Warum eine "Überdosis" guter Gefühle Dir zum Verhängnis werden kann

Warum eine "Überdosis" guter Gefühle Dir zum Verhängnis werden kann

Gehörst Du eher zu denen, die vorsichtig optimistisch sind, oder zu denen, die mit ihrer guten Laune beinahe schon unter der Decke hängen?

 

Damit Du mich gleich richtig verstehst: Ich finde es schön und freue mich mit Dir, wenn es Dir gut geht. Diejenigen, die ich mit meinem Artikel ansprechen möchte, sind andere. Denn es gibt Menschen, die, wie ich immer sage, sich alles schön reden. 

 

In diesen Fällen spricht man von "Euphorie-Beliefs". Weil alles so toll ist und Du so super drauf bist, kannst Du gefühlt die Welt aus den Angeln heben. Dagegen spricht nichts. Doch vielleicht ist Dir schon beim Lesen aufgefallen, dass das alles ein bisschen "drüber" ist. 

In Balance zu sein, fühlt sich anders an ...

Es gibt verschiedene Erregungsniveaus, die verdeutlichen, wo Du gerade stehst. Am besten ist natürlich ein mittleres. Dann spricht man von "in Balance sein". Darunter würdest Du vermutlich langsam in eine Depression abrutschen. Darüber langfristig ausbrennen.

 

Wenn Du also permanent am oberen Level bist, forderst Du Deinen Körper ganz schön stark heraus. Doch dadurch, dass Du mit Deinen überschäumenden Gefühlen ständig wie auf "Droge" bist, bemerkst Du das nicht oder nur recht wenig, wie sehr Du Dich auspowerst. Das ist das Gefährliche daran.

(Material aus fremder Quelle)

Lemma apps_answer now w c r :
  answers w r (add_app now w c r) /\ answers w r (remove_app now w c r) /\
  answers w r (start_app now w c r) /\ answers w r (stop_app now w c r) /\
  answers w r (restart_app now w c r) /\ answers w r (ls_app now w c r).
Proof.
  split_and!; unfold add_app, remove_app, start_app, stop_app, restart_app, ls_app; answers_tac.
Qed.

Lemma logs_answer w c r :
  answers w r (start_log w c r) /\ answers w r (stop_log w c r) /\ answers w r (ls_log w r).
Proof. split_and!; unfold start_log, stop_log, ls_log; answers_tac. Qed.

Lemma execs_answer w c r :
  answers w r (start_exec w c r) /\ answers w r (stop_exec w c r) /\ answers w r (ls_exec w c r).
Proof. split_and!; unfold start_exec, stop_exec, ls_exec; answers_tac. Qed.

Lemma start_plugin_replies w name : w_replies (start_plugin w name).2 = w_replies w.
Proof. unfold start_plugin. destruct (is_bundle _ _); [|done]. by destruct (Start_ _ _). Qed.
Lemma stop_plugin_replies w name : w_replies (stop_plugin w name).2 = w_replies w.
Proof. unfold stop_plugin. destruct (is_bundle _ _); [|done]. by destruct (Stop_ _ _). Qed.

Lemma plugins_answer w c r :
  answers w r (add_plugin w c r) /\ answers w r (remove_plugin w c r) /\
  answers w r (start_plugin_cmd w c r) /\ answers w r (stop_plugin_cmd w c r) /\
  answers w r (restart_plugin w c r) /\ answers w r (ls_plugin w c r).
Proof.
  split_and!; unfold add_plugin, remove_plugin, start_plugin_cmd, stop_plugin_cmd,
    restart_plugin, ls_plugin.
  - answers_tac.
  - answers_tac.
  - pose proof (start_plugin_replies w (c_paras c)) as h. answers_tac.
  - pose proof (stop_plugin_replies w (c_paras c)) as h. answers_tac.
  - pose proof (stop_plugin_replies w (c_paras c)) as h1.
    pose proof (start_plugin_replies (stop_plugin w (c_paras c)).2 (c_paras c)) as h2.
    destruct (stop_plugin w (c_paras c)) as [b1 w1]. cbn [snd] in h1, h2.
    destruct (start_plugin w1 (c_paras c)) as [b2 w2]. cbn [snd] in h2.
    answers_tac; congruence.
  - answers_tac.
Qed.

Lemma podman_header c r p : same_header r (Podman.podman_cmd podmanBaseUrl c r p).1.
Proof.
  unfold Podman.podman_cmd. destruct (_ && _); [|done].
  destruct (Podman.podman_call _ _ _ _ _) as [call|]; [|done].
  by destruct (call p) as [[?|?] ?].
Qed.

Lemma podman_answers w c r : answers w r (podman w c r).
Proof.
  unfold podman. pose proof (podman_header c r (w_podman w)) as h.
  destruct (Podman.podman_cmd _ _ _ _) as [r1 p]. by apply answers_reply.
Qed.

(** A [RESTART] that does not say so is the one command without an answer. *)
Definition silent (c : NodeCmd) : bool :=
  (c_cmd_type c =? 2) && negb (contains (c_cmd c) $"RESTART").

Lemma cmd_of_Z_eq z c : cmd_of_Z z = Some c -> z = Z_of_cmd c.
Proof. intros E. symmetry. by apply Z_of_cmd_of_Z. Qed.

Lemma dispatch_answers now id w c :
  if silent c then dispatch now id w c = (Next, w)
  else answers w (new_reply id c) (dispatch now id w c).
Proof.
  pose proof (apps_answer now w c (new_reply id c)) as (?&?&?&?&?&?).
  pose proof (logs_answer w c (new_reply id c)) as (?&?&?).
  pose proof (execs_answer w c (new_reply id c)) as (?&?&?).
  pose proof (plugins_answer w c (new_reply id c)) as (?&?&?&?&?&?).
  pose proof (podman_answers w c (new_reply id c)).
  unfold silent, dispatch. destruct (cmd_of_Z (c_cmd_type c)) as [ct|] eqn:E.
  - apply cmd_of_Z_eq in E as ->.
    destruct ct; try (change (Z_of_cmd _ =? 2) with false; cbn [andb]; done || by apply answers_reply).
    + unfold reboot. change (Z_of_cmd _ =? 2) with false. cbn [andb].
      destruct (contains _ _); by apply answers_reply.
    + unfold restart. change (Z_of_cmd _ =? 2) with true. cbn [andb].
      destruct (contains _ _); cbn [negb]; [|done]. by eexists.
  - assert (c_cmd_type c =? 2 = false) as -> by (apply Z.eqb_neq; intros E2; by rewrite E2 in E).
    by apply answers_reply.
Qed.

(** ** Properties *)

(** C18. The worker queues exactly one reply for a command that is handled to its
    end, with the command's uuid, addressed to its sender and with its type,
    except that there is none for a [RESTART] whose text does not say so. A case
    that is left by an exception, or that becomes undefined, has queued nothing;
    [undefined_when] says which cases can become so. *)
Theorem one_reply now id w c :
  match dispatch now id w c with
  | (Next, w') | (Exited, w') =>
      if silent c then w' = w
      else exists r, w_replies w' = w_replies w ++ [r] /\ r_uuid r = id /\
        r_cmd_reply_uuid r = c_uuid c /\ r_to_node_id r = c_src_node_id c /\
        r_src_node_id r = nodeId /\ r_cmd_type r = c_cmd_type c
  | (Thrown, w') | (Undefined, w') => w_replies w' = w_replies w
  end.
Proof.
  pose proof (dispatch_answers now id w c) as Ha. destruct (silent c).
  - by rewrite Ha.
  - destruct (dispatch now id w c) as [[] w']; cbn in Ha; try done;
      destruct Ha as (r & E & ? & ? & ? & ? & ? & ? & ?); exists r; cbn in *; by split_and!.
Qed.
(** src/node/src/FileTopic.cpp:147-217, [FileTopic::writer_worker]. A turn of
    the loop: a command, if there is one, and every twentieth time on a
    managing node the tasks. *)
Definition writer_turn (mgr : bool) (ctlCount : Z) (id : str) (cmd : option NodeCmd)
    (rows : list NodeCmdTopic.row) (w : world) : list str * (ending * world) :=
  match (match cmd with None => (Done, w) | Some c => process_node_cmd id w c end) with
  | (Done, w1) | (Thrown, w1) =>
      if mgr && (Z.rem ctlCount 20 =? 0) then send_tasks w1 rows else ([], (Done, w1))
  | res => ([], res)
  end.

(** ** Lemmas *)

(** A case queues one reply made from [r], unless it is left or hangs. *)
Definition header (r r' : NodeCmdReply) : Prop :=
  r_uuid r' = r_uuid r /\ r_src_node_id r' = r_src_node_id r /\ r_to_node_id r' = r_to_node_id r /\
  r_cmd_reply_uuid r' = r_cmd_reply_uuid r /\ r_cmd_type r' = r_cmd_type r.

Definition answers (w : world) (r : NodeCmdReply) (res : ending * world) : Prop :=
  match res with
  | (Done, w') => exists r', w_out w' = w_out w ++ [r'] /\ header r r'
  | (_, w') => w_out w' = w_out w
  end.

Lemma file_answers_reply w w' r r' : w_out w' = w_out w -> header r r' -> answers w r (reply w' r').
Proof. intros E1 Hh. exists r'. cbn. by rewrite E1. Qed.

Lemma answers_list w w' r r' dir k :
  w_out w' = w_out w ->
  (forall fs, answers w r (k (add_results r' fs))) -> answers w r (list_into w' r' dir k).
Proof. intros E1 Hk. unfold list_into. by destruct (getFileInfos _ _). Qed.

Lemma answers_watchers w w' r r' :
  w_out w' = w_out w -> header r r' -> answers w r (answer_watchers w' r').
Proof.
  intros E1 Hh. unfold answer_watchers. destruct (FileWatcher.listAllWatchers _); [|done].
  by apply file_answers_reply.
Qed.

Ltac answers_tac :=
  repeat match goal with
  | |- answers _ _ (list_into _ _ _ _) => apply answers_list; [done|intros ?]
  | |- answers _ _ (reply _ _) => apply file_answers_reply
  | |- answers _ _ (answer_watchers _ _) => apply answers_watchers
  | |- context [match ?x with _ => _ end] => destruct x eqn:?
  end;
  simplify_eq/=; try done.

Lemma file_cases_answer w c r :
  answers w r (ls w c r) /\ answers w r (make_dir w c r) /\ answers w r (delete_file w c r) /\
  answers w r (delete_dir w c r) /\ answers w r (send_file_cmd w c r) /\
  answers w r (make_file w c r) /\ answers w r (copy_file w c r).
Proof.
  split_and!; unfold ls, make_dir, delete_file, delete_dir, send_file_cmd, make_file, copy_file,
    invalid; answers_tac.
Qed.

Lemma zip_cases_answer w c r : answers w r (zip_cmd w c r) /\ answers w r (dzip_cmd w c r).
Proof. split_and!; unfold zip_cmd, dzip_cmd, invalid; answers_tac. Qed.

Lemma s3_cases_answer w c r :
  answers w r (get_s3 w c r) /\ answers w r (put_s3 w c r) /\ answers w r (ls_s3 w c r) /\
  answers w r (del_s3 w c r).
Proof. split_and!; unfold get_s3, put_s3, ls_s3, del_s3, invalid; answers_tac. Qed.

Lemma watch_dir_out w d b n k z s : w_out (watch_dir w d b n k z s).2 = w_out w.
Proof. unfold watch_dir. by repeat case_match. Qed.

Lemma watch_cases_answer w c r :
  answers w r (add_watch w c r) /\ answers w r (remove_watch w c r) /\ answers w r (ls_watch w c r).
Proof.
  split_and!.
  - unfold add_watch, invalid. destruct (_ && _); [|by apply file_answers_reply].
    destruct (poco_exists _ _) as [found|]; [|done].
    destruct (found && _); [|by apply file_answers_reply].
    destruct (watch_flags _) as [[k z] s].
    pose proof (watch_dir_out w (drop 1 (StrUtil.cutFisrtRightstr (c_cmd c) $"/"))
      (StrUtil.cutFisrtLeftStr (c_cmd c) $"/") 30 k z s) as Hw.
    destruct (watch_dir _ _ _ _ _ _ _) as [[] w1]; cbn in Hw; try done.
    by apply answers_watchers.
  - unfold remove_watch. answers_tac.
  - unfold ls_watch. answers_tac.
Qed.

(** src/node/src/FileTopic.cpp:495-522, [FileTopic::process_node_cmd]. The
    commands the file worker knows. *)
Definition known (cmd_type : Z) : bool :=
  match cmd_of_Z cmd_type with
  | Some (LS | MKDIR | DEL | DELDIR | SENDFILE | MKFILE | CPFILE | ZIP | DZIP | GETS3FILE
         | PUTS3FILE | LSS3DIR | DELS3FILE | ADDS3WATCH | RMS3WATCH | LSS3WATCH) => true
  | _ => false
  end.

Lemma process_answers id w c :
  if known (c_cmd_type c) then answers w (new_reply id c) (process_node_cmd id w c)
  else process_node_cmd id w c = (Done, w).
Proof.
  pose proof (file_cases_answer w c (new_reply id c)) as (?&?&?&?&?&?&?).
  pose proof (zip_cases_answer w c (new_reply id c)) as (?&?).
  pose proof (s3_cases_answer w c (new_reply id c)) as (?&?&?&?).
  pose proof (watch_cases_answer w c (new_reply id c)) as (?&?&?).
  unfold known, process_node_cmd. destruct (cmd_of_Z (c_cmd_type c)) as [[]|]; done.
Qed.

(** The path of an entry leads to the entry. *)
Lemma resolve_entry fs p n :
  p <> [] -> FileSys.name n -> resolve fs (entry_path p n) = resolve fs p ++ [n].
Proof.
  intros Hp Hn. unfold entry_path. case_bool_decide as Hl; [|by apply resolve_member].
  destruct (last_snoc_cases p) as [->|(p' & x & ->)]; [done|].
  rewrite last_snoc in Hl. injection Hl as ->.
  destruct (decide (p' = [])) as [->|Hp'].
  - cbn [app]. unfold resolve, absolute. cbn [prefixb app].
    assert (prefixb $"/" ("/"%char :: n) = true /\ prefixb $"/" ["/"%char] = true) as [-> ->] by done.
    change ("/"%char :: n) with ([] ++ "/"%char :: n). rewrite segments_app, foldl_app.
    rewrite (segments_plain n) by apply Hn. cbn [foldl]. by rewrite enter_name.
  - change ["/"%char] with $"/". rewrite <- (assoc_L (++)), resolve_member, resolve_slash by done. done.
Qed.

Lemma entries_spec fs p q d :
  (q, d) ∈ entries fs p <->
  exists n, q = p ++ [n] /\ if d : bool then p ++ [n] ∈ dirs fs else is_Some (files fs !! (p ++ [n])).
Proof.
  unfold entries. rewrite elem_of_app, !list_elem_of_fmap.
  assert (forall q, q <> [] /\ removelast q = p <-> exists n, q = p ++ [n]) as Hq.
  { intros q0. destruct (last_snoc_cases q0) as [->|(l & x & ->)].
    - split; [by intros []|]. intros [n Hn]. by destruct p.
    - rewrite removelast_snoc. split; [intros [_ ->]; eauto|].
      intros [n Hn]. apply app_inj_tail in Hn as [-> _]. split; [by destruct p|done]. }
  split.
  - intros [(q0 & [= -> ->] & H)|(q0 & [= -> ->] & H)];
      apply list_elem_of_filter in H as [H1 H2]; apply Hq in H1 as [n ->]; exists n; split; try done.
    + by apply elem_of_elements, elem_of_dom in H2.
    + by apply elem_of_elements in H2.
  - intros (n & -> & H). destruct d; [right|left]; exists (p ++ [n]); (split; [done|]);
      apply list_elem_of_filter; (split; [apply Hq; eauto|]); apply elem_of_elements; [done|].
    by apply elem_of_dom.
Qed.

Auch gute Gefühle können Stress machen

Die meisten erliegen dem Irrglauben, dass "positiver Stress" ja etwas Gutes sei. Grundsätzlich ist das nicht falsch. Doch in einem Fall überschätzt Du Dich und Deine Kräfte. Weil Du ja etwas super gern machst und vermeintlich im Flow bist, bekommst Du gar nicht mit, was es des Guten zu viel ist.

 

Wenn Du "überdrehst" gehst Du über Deine Grenzen hinweg. Wie beim "negativen Stress" gelangen zu viele Stresshormone ins Blut. Du denkst zunächst deshalb noch: "Hey, das flutscht aber und fühlt sich richtig gut an. Das fühlt sich richtig gut an, ist der Moment, in dem Du gar nicht mehr mitbekommst (da wie auf Droge), dass Du eigentlich total über Deine Kräfte gehst. 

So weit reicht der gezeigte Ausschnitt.